Steven Tatoosh reflects on the next two years after winning a second term as chief councillor of the Hupacasath First Nation. Tatoosh beat challenger Brenda Sayers 87-57 to win the seat. Jim Tatoosh and Warren Lauder won councillor seats by acclimation.

Steven Tatoosh reflects on the next two years after winning a second term as chief councillor of the Hupacasath First Nation. Tatoosh beat challenger Brenda Sayers 87-57 to win the seat. Jim Tatoosh and Warren Lauder won councillor seats by acclimation.

Tatoosh wins second term as Hupacasath chief councillor

Steven Tatoosh defeated former tribe councillor Brenda Sayers 87-57 to win the top seat in the tribe’s election, which was held on April 5.

It’s the second time around and a new beginning for the chief councillor of the Hupacasath First Nation.

Steven Tatoosh defeated former tribe councillor Brenda Sayers 87-57 to win the top seat in the tribe’s election, which was held on April 5.

“It was close when the ballots were first being counted, neck and neck really so I was nervous,” Tatoosh said with a laugh. “But after 23 votes I pulled ahead. A few people gave me the head nod and I knew I had it.”

New councillors Jim Tatoosh and incumbent Warren Lauder won their seats by acclamation.

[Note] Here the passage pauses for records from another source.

Definition upd_poll (pc : option nat) (s : BotSession) : BotSession :=
  {| Alias := Alias s; Token := Token s; state := state s; queue := queue s; guard := guard s;
     connectedSince := connectedSince s; lastError := lastError s; real429 := real429 s;
     synth429 := synth429 s; last429 := last429 s; pushURL := pushURL s; pushHealthy := pushHealthy s;
     pollCancel := pc; pushCancel := pushCancel s; chatNameCache := chatNameCache s;
     OnLimit := OnLimit s; PaidBroadcasts := PaidBroadcasts s; typing_over := typing_over s;
     sendTimes := sendTimes s |}.

Definition upd_cache (m : gmap string Z) (s : BotSession) : BotSession :=
  {| Alias := Alias s; Token := Token s; state := state s; queue := queue s; guard := guard s;
     connectedSince := connectedSince s; lastError := lastError s; real429 := real429 s;
     synth429 := synth429 s; last429 := last429 s; pushURL := pushURL s; pushHealthy := pushHealthy s;
     pollCancel := pollCancel s; pushCancel := pushCancel s; chatNameCache := m;
     OnLimit := OnLimit s; PaidBroadcasts := PaidBroadcasts s; typing_over := typing_over s;
     sendTimes := sendTimes s |}.

Definition upd_sends (l : list Q) (s : BotSession) : BotSession :=
  {| Alias := Alias s; Token := Token s; state := state s; queue := queue s; guard := guard s;
     connectedSince := connectedSince s; lastError := lastError s; real429 := real429 s;
     synth429 := synth429 s; last429 := last429 s; pushURL := pushURL s; pushHealthy := pushHealthy s;
     pollCancel := pollCancel s; pushCancel := pushCancel s; chatNameCache := chatNameCache s;
     OnLimit := OnLimit s; PaidBroadcasts := PaidBroadcasts s; typing_over := typing_over s;
     sendTimes := l |}.

Definition gatewayOwned (m : string) : bool :=
  smem m ["getupdates"; "setwebhook"; "deletewebhook"; "logout"; "close"].

Definition EffectiveOnLimit (s : BotSession) : string := default "queue" (OnLimit s).

Definition setState := upd_state.

Definition setError (msg : string) (s : BotSession) : BotSession :=
  upd_diag (connectedSince s) msg (real429 s) (synth429 s) (last429 s) s.

Definition noteSend (now : Q) (s : BotSession) : BotSession :=
  let l := sendTimes s ++ [now] in
  upd_sends (if (200 <? length l)%nat then drop (length l - 200) l else l) s.

Definition sendsPerSLocked (now : Q) (s : BotSession) : Q * BotSession :=
  let kept := bfilter (λ t, qle (now - t)%Q 1) (sendTimes s) in
  (inject_Z (Z.of_nat (length kept)), upd_sends kept s).

Definition noteReal429 (s : BotSession) : BotSession :=
  upd_diag (connectedSince s) (lastError s) (real429 s + 1) (synth429 s) (last429 s) s.

Definition noteSynthetic429 (s : BotSession) : BotSession :=
  upd_diag (connectedSince s) (lastError s) (real429 s) (synth429 s + 1) (last429 s) s.

Definition round1 (f : Q) : Q := Queue.round1 f.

There were 144 votes cast out of 216 eligible voters, 40 of whom mailed their ballots in.

Tribe elections can be edgy affairs, Tatoosh said. There was a bit of baiting at an all candidates meeting last week but neither Tatoosh or Sayers were having any of it, he said.

“Brenda and I agreed to be civil with one another and we were,” Tatoosh said. “I know from working with her that whoever won the people would get a good job out of the both of us.”

The tribe will continue to participate in the Waterfront North Development Study with the city and Port Alberni Port Authority. Joint council discussions with the Tseshaht First Nation will also continue. And the tribe continues to strengthen its financial affairs, he said.

New priorities this term include establishing a budget for youth and elder programs and kick-starting tribal committee participation. Officials are also examining beautifying tribal waterfront land holdings, Tatoosh said.

Implementation of the elements received as compensation for TFL 44 logging activity impact will also continue, as will plans for developing more micro hydro projects.

Also in the works is a new community centre for elders and youth. “Our offices are a place of business and we want to develop something more community friendly,” Tatoosh said. “I’d like to leave that kind of legacy.”

Officials will also be evaluating the tribe’s involvement in the legal challenge to Canada’s investment treaty with China, which Sayers spearheaded in January. “I believe we need to finish what we started as long as it isn’t a financial burden to the tribe,” Tatoosh said.

The Hupacasath are also dealing with the resignation of chief executive officer Robert Duncan, who has left to pursue other opportunities. “We’re not going to replace him for now. We’re evaluating his workload and will distribute it to other staff,” Tatoosh said.

This is the second term as chief councillor for Tatoosh. He said the secret to being more comfortable with the role is tending to grassroots issues at home.

“I don’t need to go to Ottawa to vote for national chief and I don’t need to go to First Nations Summit meetings,” he said. “I did at first, but there’s nuts and bolts work to do at home.”